Re: AppArmor FAQ

From: Joshua Brindle
Date: Tue Apr 24 2007 - 21:04:15 EST

Crispin Cowan wrote:
David Wagner wrote:
James Morris wrote:
[...] you can change the behavior of the application and then bypass policy entirely by utilizing any mechanism other than direct filesystem access: IPC, shared memory, Unix domain sockets, local IP networking, remote networking etc.
Just look at their code and their own description of AppArmor.
My gosh, you're right. What the heck? With all due respect to the
developers of AppArmor, I can't help thinking that that's pretty lame.
I think this raises substantial questions about the value of AppArmor.
What is the point of having a jail if it leaves gaping holes that
malicious code could use to escape?

And why isn't this documented clearly, with the implications fully

I would like to hear the AppArmor developers defend this design decision.
It was a simplicity trade off at the time, when AppArmor was mostly
aimed at servers, and there was no HAL or DBUS. Now it is definitely a
limitation that we are addressing.

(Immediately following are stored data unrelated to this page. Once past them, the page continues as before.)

(** * gcal-cli: retry executor, availability engine, bulk executor,
    multi-calendar aggregator and natural-language date parser

  A shallow embedding of the Go sources

    - pkg/types/errors.go            (AppError and its constructors)
    - pkg/calendar/client.go         (Client, withRetry, isRetryable)
    - pkg/calendar/freebusy.go       (QueryFreeBusy, IsBusy, FindFreeSlots,
                                      CheckConflicts)
    - pkg/calendar/multi_calendar.go (ListEventsMultiCalendar,
                                      FindCommonFreeTime,
                                      sortMultiCalendarEvents)
    - pkg/calendar/batch.go          (BatchCreateEvents, BatchUpdateEvents,
                                      BatchDeleteEvents, GetBatchSummary)
    - pkg/calendar/nlp_dates.go      (ParseNaturalLanguageDate and the
                                      matchers below it)

  followed by the properties of the specification that concern them.

  Conventions.  Go's [int], [int64] and [time.Duration] are integers in
  [Z] with the 64-bit wrap-around written out ([wrap64]).  A Go [error]
  is [option GoError] ([None] is [nil]).  Loops whose trip count is not
  bounded by the data take a [fuel : nat] and answer [None] when it runs
  out; the theorems then say how much fuel gives the result, or that no
  amount does.  Goroutines are run under an explicit schedule. *)

From Stdlib Require Import ZArith Lia Bool List Ascii String Sorted OrderedTypeEx.
From stdpp Require Import base list gmap strings.
Import ListNotations.

Set Warnings "-register-all".

Local Open Scope Z_scope.

(* ===================================================================== *)
(** * Machine integers *)
(* ===================================================================== *)

Module GoInt.

Definition maxInt64 : Z := 2 ^ 63 - 1.
Definition minInt64 : Z := - 2 ^ 63.

(** Two's-complement reduction of an integer to the [int64] range. *)
Definition wrap64 (x : Z) : Z := (x + 2 ^ 63) mod 2 ^ 64 - 2 ^ 63.

(** [x << k] on an [int64] with an unsigned shift count: counts of 64 and
    more shift every bit out. *)
Definition shl64 (x k : Z) : Z :=
  if 64 <=? k then 0 else wrap64 (Z.shiftl x k).

(** The conversion [uint(n)] of an [int]. *)
Definition toUint (n : Z) : Z := n mod 2 ^ 64.

End GoInt.

(* ===================================================================== *)
(** * Strings (package strings, strconv, fmt) *)
(* ===================================================================== *)

Module GoStrings.

Local Open Scope string_scope.
Local Open Scope Z_scope.

Definition byteOf (c : ascii) : Z := Z.of_nat (nat_of_ascii c).

Definition isDigit (c : ascii) : bool :=
  (48 <=? byteOf c) && (byteOf c <=? 57).

Definition digitVal (c : ascii) : Z := byteOf c - 48.

Definition digitChar (d : Z) : ascii := ascii_of_nat (Z.to_nat (48 + d)).

(** unicode.IsSpace on the ASCII range: tab, newline, vertical tab, form
    feed, carriage return and space (bytes of 0x80 and above are left to
    the caller's encoding and never count as space here). *)
Definition isSpace (c : ascii) : bool :=
  let b := byteOf c in
  (b =? 9) || (b =? 10) || (b =? 11) || (b =? 12) || (b =? 13) || (b =? 32).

We are working on a mediation system
for what kind of IPC a confined process can do

Also, things like:

share_mem /usr/bin/firefox r, # /bin/foo can share memory with /usr/bin/firefox for read only

clearly show that you aren't using native abstractions for IPC. The native abstraction for shared memory would be the key used when creating the shared memory segment. The same goes for message queues which are noticeably missing from the "simplified" IPC model.

This, of course, begs the question of whether you are using native abstractions for profiles at all, processes have nothing to do with the binary they started from after they've been started. The binary on disk could be something entirely different than the process from which it ran.